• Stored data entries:
(* ===== verification/VkDescriptors.v ===== *)
(** Descriptor pools (vk_descriptorpool.hpp): the slots of textures and samplers in a descriptor set, and the stack of
    slots that are free again.

    The elements of a new array have no value until they are written ([None]).  Initialize does not set the number of
    free slots; it is what the object's memory held, zero for the objects of the program, which are static. *)
From stdpp Require Import gmap.
From S2P Require Import Prelude Float32 Vulkan VkContext VkMemory.

Module VkDescriptors.
Definition FreeListDefaultSize : Z := 64.

Record DescriptorPool : Type := MkDescriptorPool {
  m_vk_descriptor_pool : Z; m_vk_descriptor_set : Z; m_vk_pool_type : Z;
  m_max_slot_ids : Z; m_texture_id_count : Z;
  m_free_id_stack_size : Z; m_free_id_stack_count : Z; m_free_id_stack : list (option Z)
}.
Definition set_counts (ids size free : Z) (stack : list (option Z)) (p : DescriptorPool) : DescriptorPool :=
  MkDescriptorPool (m_vk_descriptor_pool p) (m_vk_descriptor_set p) (m_vk_pool_type p) (m_max_slot_ids p) ids size free stack.

(** new u32[n]. *)
Definition new_stack (n : Z) : list (option Z) := replicate (Z.to_nat n) None.
(** Reading an element that was never written is undefined. *)
Definition read_slot (stack : list (option Z)) (i : Z) : res Z :=
  e ← arr_get stack i; match e with Some slot => Ok slot | None => Fault BadPointer end.

Definition GetNewDescriptorId (p : DescriptorPool) : res (Z * DescriptorPool) :=
  if negb (m_free_id_stack_count p =? 0) then
    let free := u32 (m_free_id_stack_count p - 1) in
    slot ← read_slot (m_free_id_stack p) free;
    Ok (slot, set_counts (m_texture_id_count p) (m_free_id_stack_size p) free (m_free_id_stack p) p)
  else if m_texture_id_count p =? m_max_slot_ids p then Fault AssertFailed
  else Ok (m_texture_id_count p,
           set_counts (u32 (m_texture_id_count p + 1)) (m_free_id_stack_size p) (m_free_id_stack_count p) (m_free_id_stack p) p).

(** memcpy of the first [n] elements into a new array. *)
Definition copy_stack (n : Z) (to from : list (option Z)) : res (list (option Z)) :=
  let k := Z.to_nat n in
  if (length to <? k)%nat || (length from <? k)%nat then Fault OutOfBounds else Ok (take k from ++ drop k to).

Definition UnregisterResourceBySlot (p : DescriptorPool) (slot : Z) : res DescriptorPool :=
  if u32 (m_texture_id_count p - 1) =? slot then
    Ok (set_counts (u32 (m_texture_id_count p - 1)) (m_free_id_stack_size p) (m_free_id_stack_count p) (m_free_id_stack p) p)
  else
    grown ← (if m_free_id_stack_size p =? m_free_id_stack_count p then
               let size := u32 (m_free_id_stack_size p * 2) in
               stack ← copy_stack (m_free_id_stack_count p) (new_stack size) (m_free_id_stack p);
               Ok (size, stack)
             else Ok (m_free_id_stack_size p, m_free_id_stack p));
    stack ← arr_set (snd grown) (m_free_id_stack_count p) (Some slot);
    Ok (set_counts (m_texture_id_count p) (u32 (fst grown + 1)) (m_free_id_stack_count p) stack p).

Section operations.
Context `{!VkHeader, !Driver}.

Definition Pool_Initialize (p : DescriptorPool) (descriptor_type max_descriptor_slots : Z) : M Vk DescriptorPool :=
  _ ← dd_assert ((descriptor_type =? vk VK_DESCRIPTOR_TYPE_SAMPLED_IMAGE) || (descriptor_type =? vk VK_DESCRIPTOR_TYPE_SAMPLER));
  pool ← expect (CreateDescriptorPool descriptor_type max_descriptor_slots);
  c ← gets context;
  let layout := if descriptor_type =? vk VK_DESCRIPTOR_TYPE_SAMPLED_IMAGE then m_vk_texture_descriptor_set_layout c
                else m_vk_sampler_descriptor_set_layout c in
  set ← expect (AllocateDescriptorSets pool layout);
  mret (MkDescriptorPool pool set descriptor_type max_descriptor_slots 0 FreeListDefaultSize (m_free_id_stack_count p)
          (new_stack FreeListDefaultSize)).
Definition Pool_Finalize (p : DescriptorPool) : M Vk unit := record (DestroyDescriptorPool (m_vk_descriptor_pool p)).

Definition RegisterTexture (p : DescriptorPool) (texture_view : Z) : M Vk (Z * DescriptorPool) :=
  _ ← dd_assert (m_vk_pool_type p =? vk VK_DESCRIPTOR_TYPE_SAMPLED_IMAGE);
  r ← lift (GetNewDescriptorId p);
  v ← object views texture_view;
  _ ← record (UpdateDescriptorSets (m_vk_descriptor_set p) VkContext.TargetTextureDescriptorBinding (fst r)
                (vk VK_DESCRIPTOR_TYPE_SAMPLED_IMAGE) (m_vk_image_view v) (vk VK_IMAGE_LAYOUT_GENERAL) 0);
  mret r.
Definition RegisterSampler (p : DescriptorPool) (sampler : Z) : M Vk (Z * DescriptorPool) :=
  _ ← dd_assert (m_vk_pool_type p =? vk VK_DESCRIPTOR_TYPE_SAMPLER);
  r ← lift (GetNewDescriptorId p);
  _ ← record (UpdateDescriptorSets (m_vk_descriptor_set p) VkContext.TargetSamplerDescriptorBinding (fst r)
                (vk VK_DESCRIPTOR_TYPE_SAMPLER) 0 0 sampler);
  mret r.
End operations.

(** * Clients *)
(** A client registers resources, and gives a slot back when it holds it. *)
Inductive step : DescriptorPool * list Z -> DescriptorPool * list Z -> Prop :=
  | step_register p held slot p' : GetNewDescriptorId p = Ok (slot, p') -> step (p, held) (p', slot :: held)
  | step_unregister p held1 slot held2 p' : UnregisterResourceBySlot p slot = Ok p' -> step (p, held1 ++ slot :: held2) (p', held1 ++ held2).

(** A pool as Initialize leaves it in static memory. *)
Definition fresh (p : DescriptorPool) : Prop :=
  m_texture_id_count p = 0 /\ m_free_id_stack_count p = 0 /\ m_free_id_stack_size p = FreeListDefaultSize /\
  m_free_id_stack p = new_stack FreeListDefaultSize /\ 0 <= m_max_slot_ids p < 2 ^ 32.
End VkDescriptors.

Section descriptors.
Import VkDescriptors.
Implicit Types (p : DescriptorPool) (held : list Z).

(** The slots that are held are different, and below the count of slots ever given and not yet taken back as the
    latest one; nothing is ever found on the stack of free slots. *)
Definition sound (x : DescriptorPool * list Z) : Prop :=
  let '(p, held) := x in
  NoDup held /\ (forall slot, slot ∈ held -> 0 <= slot < m_texture_id_count p) /\
  m_texture_id_count p <= m_max_slot_ids p < 2 ^ 32 /\ m_free_id_stack_count p = 0 /\ 0 <= m_texture_id_count p.

Lemma register_next p : m_free_id_stack_count p = 0 -> m_texture_id_count p <> m_max_slot_ids p ->
  GetNewDescriptorId p = Ok (m_texture_id_count p,
    set_counts (u32 (m_texture_id_count p + 1)) (m_free_id_stack_size p) 0 (m_free_id_stack p) p).
Proof. intros Hf Hm%Z.eqb_neq. unfold GetNewDescriptorId. by rewrite Hf, Hm. Qed.

Lemma register_full p : m_free_id_stack_count p = 0 -> m_texture_id_count p = m_max_slot_ids p -> GetNewDescriptorId p = Fault AssertFailed.
Proof. intros Hf Hm%Z.eqb_eq. unfold GetNewDescriptorId. by rewrite Hf, Hm. Qed.

(** Taking back the latest slot, and taking back any other. *)
Lemma unregister_counts p slot p' : m_free_id_stack_count p = 0 -> UnregisterResourceBySlot p slot = Ok p' ->
  m_free_id_stack_count p' = 0 /\ m_max_slot_ids p' = m_max_slot_ids p /\
  m_texture_id_count p' = (if u32 (m_texture_id_count p - 1) =? slot then u32 (m_texture_id_count p - 1) else m_texture_id_count p).
Proof.
  intros Hf. unfold UnregisterResourceBySlot. destruct (_ =? slot); [by intros [= <-]|].
  unfold mbind, res_bind. destruct (if m_free_id_stack_size p =? _ then _ else _) as [grown|]; [|done].
  destruct (arr_set _ _ _) as [stack|]; [|done]. by intros [= <-].
Qed.

Lemma step_sound x y : step x y -> sound x -> sound y.
Proof.
  intros [p held slot p' E|p held1 slot held2 p' E] (Hd & Hb & Hm & Hf & H0).
  - destruct (Z.eq_dec (m_texture_id_count p) (m_max_slot_ids p)) as [Hx|Hx].
    { by rewrite register_full in E by done. }
    rewrite register_next in E by done. injection E as <- <-. cbn. word_simpl. split_and!; try done; try lia.
    + constructor; [|done]. intros Hin%Hb. lia.
    + intros s [->|Hs%Hb]%elem_of_cons; lia.
  - destruct (unregister_counts p slot p' Hf E) as (Hf' & Hm' & Hc). rewrite <- Permutation_middle in Hd. setoid_rewrite <- Permutation_middle in Hb.
    apply NoDup_cons in Hd as [Hn Hd]. pose proof (Hb slot (list_elem_of_here _ _)).
    unfold sound. rewrite Hf', Hm', Hc. word_simpl. destruct (Z.eqb_spec (m_texture_id_count p - 1) slot) as [Hl|Hl].
    all: split_and!; try done; try lia.
    all: intros s Hs; assert (s <> slot) by (by intros ->); pose proof (Hb s (list_elem_of_further _ _ _ Hs)); lia.
Qed.

Lemma steps_sound x y : rtc step x y -> sound x -> sound y.
Proof. induction 1; [done|]. intros. eauto using step_sound. Qed.

Lemma fresh_sound p : fresh p -> sound (p, []).
Proof.
  intros (H1 & H2 & H3 & H4 & H5). unfold sound. rewrite H1. split_and!; [constructor| |lia..].
  by intros s Hs%elem_of_nil.
Qed.

(** [C19] Whatever a client registers and gives back, the slots it holds are different from each other and inside the
    pool; registering succeeds as long as the count has not come to the end, and gives a slot that is not held. *)
Theorem slots_distinct p q held : fresh p -> rtc step (p, []) (q, held) ->
  NoDup held /\ (forall slot, slot ∈ held -> 0 <= slot < m_max_slot_ids q) /\
  (m_texture_id_count q <> m_max_slot_ids q ->
   exists slot q', GetNewDescriptorId q = Ok (slot, q') /\ (slot ∉ held) /\ slot < m_max_slot_ids q).
Proof.
  intros Hp Hs. destruct (steps_sound _ _ Hs (fresh_sound _ Hp)) as (Hd & Hb & Hm & Hf & H0).
  split_and!; [done|intros s Hs'%Hb; lia|]. intros Hc. do 2 eexists. split; [by apply register_next|].
  split; [intros Hin%Hb|]; lia.
Qed.

(** The slots from [a] on, the latest first. *)
Definition descending (a n : Z) : list Z := reverse (seqZ a n).

Lemma descending_grow n : 0 <= n -> descending 0 (n + 1) = n :: descending 0 n.
Proof. intros. unfold descending. by rewrite seqZ_app, reverse_app by lia. Qed.
Lemma descending_shrink a n : 0 < n -> descending a n = descending (a + 1) (n - 1) ++ [a].
Proof. intros. unfold descending. rewrite seqZ_cons by lia. rewrite reverse_cons. by rewrite <- Z.add_1_r, <- Z.sub_1_r. Qed.

(** A pool after [n] slots were given out and [leaked] of them were taken back too early. *)
Definition after (p : DescriptorPool) (n leaked : Z) (q : DescriptorPool) : Prop :=
  m_texture_id_count q = n /\ m_free_id_stack_count q = 0 /\ m_max_slot_ids q = m_max_slot_ids p /\
  m_free_id_stack_size q = FreeListDefaultSize + leaked /\ length (m_free_id_stack q) = Z.to_nat FreeListDefaultSize.

Lemma register_many p n : fresh p -> Z.of_nat n <= m_max_slot_ids p ->
  exists q, rtc step (p, []) (q, descending 0 (Z.of_nat n)) /\ after p (Z.of_nat n) 0 q.
Proof.
  intros Hp. pose proof Hp as (H1 & H2 & H3 & H4 & H5). induction n as [|n IH]; intros Hn.
  - exists p. split; [done|]. unfold after. rewrite H4. unfold new_stack. rewrite length_replicate. by split_and!.
  - destruct IH as (q & Hq & A1 & A2 & A3 & A4 & A5); [lia|]. rewrite Nat2Z.inj_succ, <- Z.add_1_r.
    eexists. split.
    + eapply rtc_r; [exact Hq|]. rewrite descending_grow, <- A1 by lia. apply step_register, register_next; lia.
    + unfold after. cbn. word_simpl. by split_and!; try lia.
Qed.

Lemma unregister_early q n leaked slot p : after p n leaked q -> 0 <= slot < n - 1 -> n < 2 ^ 32 -> 0 <= leaked < 2 ^ 31 ->
  exists q', UnregisterResourceBySlot q slot = Ok q' /\ after p n (leaked + 1) q'.
Proof.
  intros (A1 & A2 & A3 & A4 & A5) Hs Hn Hl. unfold UnregisterResourceBySlot. rewrite A1, A2, A4. unfold FreeListDefaultSize in *.
  word_simpl. destruct (Z.eqb_spec (n - 1) slot); [lia|]. destruct (Z.eqb_spec (64 + leaked) 0); [lia|]. cbn [mbind res_bind snd fst].
  change 0 with (Z.of_nat 0). rewrite arr_set_insert by (rewrite A5; lia). eexists. split; [reflexivity|].
  unfold after. cbn -[Z.to_nat]. word_simpl. rewrite length_insert. split_and!; try done; unfold FreeListDefaultSize; lia.
Qed.

Lemma unregister_many p n k q : 0 < n < 2 ^ 31 -> Z.of_nat k < n -> after p n 0 q ->
  exists q', rtc step (q, descending 0 n) (q', descending (Z.of_nat k) (n - Z.of_nat k)) /\ after p n (Z.of_nat k) q'.
Proof.
  intros Hn Hk Hq. induction k as [|k IH]; [exists q; by rewrite Z.sub_0_r|].
  destruct IH as (r & Hr & Ar); [lia|]. destruct (unregister_early r n (Z.of_nat k) (Z.of_nat k) p) as (q' & E & A'); [done|lia..|].
  exists q'. rewrite Nat2Z.inj_succ, <- Z.add_1_r. split; [|done]. eapply rtc_r; [exact Hr|].
  rewrite (descending_shrink (Z.of_nat k)) by lia. replace (n - (Z.of_nat k + 1)) with (n - Z.of_nat k - 1) by lia.
  rewrite <- (app_nil_r (descending (Z.of_nat k + 1) _)) at 2. by apply step_unregister.
Qed.

(** A slot that is given back while a later one is held is lost: the stack of free slots is written, but its count
    is not raised (the capacity is, in its place).  Of a pool of any size, a client that fills it and empties it in
    the order of registration can then hold one slot, and the next registration fails an assertion. *)
Theorem slots_lost p : fresh p -> 0 < m_max_slot_ids p < 2 ^ 31 ->
  exists q, rtc step (p, []) (q, [m_max_slot_ids p - 1]) /\ GetNewDescriptorId q = Fault AssertFailed.
Proof.
  intros Hp Hm. set (n := m_max_slot_ids p) in *.
  destruct (register_many p (Z.to_nat n) Hp) as (q1 & S1 & A1); [lia|]. rewrite Z2Nat.id in S1, A1 by lia.
  destruct (unregister_many p n (Z.to_nat (n - 1)) q1) as (q2 & S2 & A2); [lia..|done|]. rewrite Z2Nat.id in S2, A2 by lia.
  replace (n - (n - 1)) with 1 in S2 by lia. destruct A2 as (C1 & C2 & C3 & _). exists q2. split.
  - etrans; [exact S1|]. exact S2.
  - apply register_full; [done|]. by rewrite C1, C3.
Qed.

Definition some_descriptor_pool (n : Z) : DescriptorPool := MkDescriptorPool 1 2 3 n 0 64 0 (new_stack 64).
Lemma slots_distinct_witness :
  exists q, rtc step (some_descriptor_pool 3, []) (q, [1; 0]) /\ NoDup [1; 0] /\ exists q', GetNewDescriptorId q = Ok (2, q').
Proof.
  eexists. assert (rtc step (some_descriptor_pool 3, []) (set_counts 2 64 0 (new_stack 64) (some_descriptor_pool 3), [1; 0])) as H.
  { eapply rtc_l; [by apply step_register|]. eapply rtc_l; [by apply step_register|]. apply rtc_refl. }
  split; [exact H|]. destruct (slots_distinct (some_descriptor_pool 3) _ _ ltac:(vm_compute; done) H) as (Hd & _ & Hr).
  split; [exact Hd|]. destruct Hr as (slot & q' & E & _); [discriminate|]. exists q'. rewrite E. vm_compute in E. congruence.
Defined.

Lemma slots_lost_witness :
  exists q, rtc step (some_descriptor_pool 16684, []) (q, [16683]) /\ GetNewDescriptorId q = Fault AssertFailed.
Proof. exact (slots_lost (some_descriptor_pool 16684) ltac:(vm_compute; done) ltac:(vm_compute; done)). Defined.
End descriptors.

• TASK INSTRUCTIONS: Set down, exactly as they appear above, all lines from the one that has "destruct (arr_set _" down to the one that has "s [->|Hs%Hb]%elem_of_cons; lia.", including those two and no others.

• WRITTEN RESPONSE:
  destruct (arr_set _ _ _) as [stack|]; [|done]. by intros [= <-].
Qed.

Lemma step_sound x y : step x y -> sound x -> sound y.
Proof.
  intros [p held slot p' E|p held1 slot held2 p' E] (Hd & Hb & Hm & Hf & H0).
  - destruct (Z.eq_dec (m_texture_id_count p) (m_max_slot_ids p)) as [Hx|Hx].
    { by rewrite register_full in E by done. }
    rewrite register_next in E by done. injection E as <- <-. cbn. word_simpl. split_and!; try done; try lia.
    + constructor; [|done]. intros Hin%Hb. lia.
    + intros s [->|Hs%Hb]%elem_of_cons; lia.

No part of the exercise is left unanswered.